The serine protease coagulation factor thrombin functions primarily in hemostasis, but is also involved in atherosclerosis, thromboembolic disease, cancer and inflammatory disease. Direct measurement of coagulation proteins including thrombin in plasma samples poses a significant challenge because of lack of specific probes and low thrombin concentrations. In addition, high plasma protein concentrations in samples can result in high backgrounds. These challenges were overcome using a bi-cell surface plasmon resonance (SPR) spectrometer with an immobilized thrombin aptamer to measure thrombin in samples passed through a low volume flow cell. For thrombin in Tris-EDTA buffer, the limit of detection (LOD) was 25 nM. Coefficient of variation (CV) for detection of 50 nM was 12.2% and 12.4% for intra and inter-day measurements respectively.

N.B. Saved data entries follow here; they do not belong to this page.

(** * PetMatch (app.py): a shallow embedding and its checked properties

    The program is one Streamlit script.  Its data are JSON documents
    handled as loosely typed Python objects, its state lives in
    [st.session_state], and every interesting function may raise.  The
    embedding keeps these three aspects explicit:

    - [value] is the JSON fragment of Python objects, with the Python
      operations the script applies to them ([py_getitem], [py_in],
      [py_truthy], ...), each returning what Python returns or raising
      what Python raises;
    - [R] is the monad of rendering code (output events and exceptions),
      [M] the monad of code that also reads the host (clock, environment,
      HTTP, widgets) and updates the session;
    - every function of app.py that the properties below talk about is a
      definition of the same name, cut into blocks that quote the source
      lines they embed. *)

From Stdlib Require Import ZArith List String Ascii Bool Lia.
Import ListNotations.
Local Open Scope string_scope.
Local Open Scope Z_scope.
Local Open Scope list_scope.
Set Warnings "-register-all".

(** ** Python objects *)

Module Py.

(** JSON documents as Python sees them after [response.json()].  Numbers
    are integers (no JSON float occurs in the fields the script reads);
    a [dict] keeps its insertion order and, coming from a JSON parser,
    has no key twice.  One [ascii] stands for one character of a Python
    [str]. *)
Inductive value : Type :=
| VNone
| VBool (b : bool)
| VInt (z : Z)
| VStr (s : string)
| VList (l : list value)
| VDict (d : list (string * value)).

Definition dict := list (string * value).

(** Exceptions the script can meet.  [RequestException] stands for the
    whole [requests.exceptions.RequestException] family (connection
    errors, [HTTPError] from [raise_for_status], undecodable bodies) and
    carries [str(e)]; [RerunException] is the control signal thrown by
    [st.rerun()]. *)
Inductive exn : Type :=
| KeyError
| TypeError
| AttributeError
| IndexError
| StreamlitAPIException
| RequestException (msg : string)
| RerunException.

Inductive res (A : Type) : Type :=
| Ok (a : A)
| Raise (e : exn).
Arguments Ok {A} a.
Arguments Raise {A} e.

(** [st.rerun()] ends the run without being a failure. *)
Definition is_error {A} (r : res A) : bool :=
  match r with
  | Ok _ => false
  | Raise RerunException => false
  | Raise _ => true
  end.

(** Sequencing of code that may raise. *)
Definition bind_res {A B} (c : res A) (k : A -> res B) : res B :=
  match c with
  | Ok a => k a
  | Raise e => Raise e
  end.

Declare Scope res_scope.
Delimit Scope res_scope with res.
Bind Scope res_scope with res.
Notation "x <- c ;; k" := (bind_res c (fun x => k%res))
  (at level 61, c at next level, right associativity) : res_scope.

(** *** Truth value, [len], [is not None] *)

Definition py_truthy (v : value) : bool :=
  match v with
  | VNone => false
  | VBool b => b
  | VInt z => negb (z =? 0)
  | VStr s => negb (String.eqb s "")
  | VList l => match l with [] => false | _ => true end
  | VDict d => match d with [] => false | _ => true end
  end.

Definition is_not_none (v : value) : bool :=
  match v with VNone => false | _ => true end.

Definition py_len (v : value) : res Z :=
  match v with
  | VStr s => Ok (Z.of_nat (String.length s))
  | VList l => Ok (Z.of_nat (List.length l))
  | VDict d => Ok (Z.of_nat (List.length d))
  | _ => Raise TypeError
  end.

(** [a or b] and [a and b] on already evaluated operands are only used
    where the second operand cannot raise; elsewhere the short circuit is
    written out with [if]. *)
Definition py_or (a b : value) : value := if py_truthy a then a else b.

(** *** Dictionaries *)

Fixpoint dict_get (k : string) (d : dict) : option value :=
  match d with
  | [] => None
  | (k', v) :: r => if String.eqb k' k then Some v else dict_get k r
  end.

This detection was specific for both thrombin aptamer and for thrombin. Using serum samples spiked with thrombin, the LOD was 50 nM with a linear range of detection from 50 nM to 200 nM. However use of serum samples was associated with consistent, low-level background drift. The contributions of nonspecific protein absorption onto the sensor surface and sample flow speed were assessed, and strategies to reduce this background drift were explored. We conclude that the bi-cell SPR platform with an aptamer capture probe can be employed as a highly sensitive real-time, label-free biosensor for the detection of coagulation factors in plasma samples.